Manfred
Witam Państwa. Nazywam się Manfred. Jak widać na zdjęciach jestem średniej wielkości szpakowatym przystojniakiem. Na zdjęciach z pewnością zauważycie także moje klapnięte uszka i długi ogonek. Pierwszy raz w życiu trafiłem do schroniska w grudniu 2005 roku. Po jakimś czasie zostałem adoptowany, jednak los sprawił, że trafiłem tutaj ponownie 4 marca 2011 roku. Mam około siedmiu lat, ale nieskromnie powiem, że czuję się młodziej. Pod koniec marca podczas „Dnia Otwartego” przeszedłem małą renowację, co zresztą także widać na zdjęciach. Taki miły Pan z salonu Perros poświęcił mi chyba ze dwie godziny i muszę przyznać, że po tym wszystkim mój wygląd zmienił się na lepsze. Wyglądam o kilka lat młodziej.
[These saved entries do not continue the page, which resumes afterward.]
(* ===== verification/ServiceSpec.v ===== *)
(** * The service as a whole

    A sequence of HTTP requests to a service that started, from the empty
    checker cache: what a client is answered for a program judged by the
    bundled default checker.  The theorem joins the start of the server, its
    resources, the handler, the judge, the checker cache, the compilation of
    the checker, the C++ process it runs and testlib. *)

From S2P Require Import Prelude Text GoText Model World Register Checkers StreamSpec ProcessSpec RegisterSpec TokenSpec CheckersSpec LinesSpec.
From S2P Require Import Sandbox Execution Language Checker CheckerCache CacheSpec Judge JudgeSpec Container Resource ResourceSpec Settings Startup StartupSpec Transport TransportSpec EndToEnd.

(** ** The bundled checker *)

(** What the service relies on for the source of a bundled checker: an
    artifact that the compiler makes of it runs as [main], and no program's
    output is longer than the limit it was run with. *)
Record faithful `{UnicodeTables} {S : Type} `{Executor S} (testlibHeader : bytes)
    (source : bytes) (main : option bytes -> list bytes -> M unit) : Prop := {
  bundled_builds s out s' artifact :
    Execution.Compile (checker_compile_request testlibHeader source) s = (inr out, s') ->
    CArtifact out = Some artifact -> runs_checker main artifact;
  bundled_output req s r s' : RFiles req = [] -> 0 <= OutputBytes (RLimits req) -> Execution.Run req s = (inr r, s') ->
    zlen (RStdout r) <= OutputBytes (RLimits req) }.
Strzyżenie, trymowanie i czesanie sprawiało mi wielką przyjemność. Moi poprzedni opiekunowie co jakiś czas fundowali mi takie bajery, dlatego wcale się nie bałem.
W połowie września 2011 roku moje życie całkowicie się zmieniło, zostałem adoptowany i od razu pojechałem na wakacje. Spędziłem przepiękne dwa tygodnie nad polskim morzem, gdzie zażywałem kąpieli, nie tylko tych słonecznych. Nurkowałem, tarzałem się w piachu na plaży, biegałem. Do Krakowa wróciłem z moją nową rodziną, Andrzejem i Bogdanem, przyjaznym goldenem. Mam nadzieję, że zostanę z nimi na zawsze…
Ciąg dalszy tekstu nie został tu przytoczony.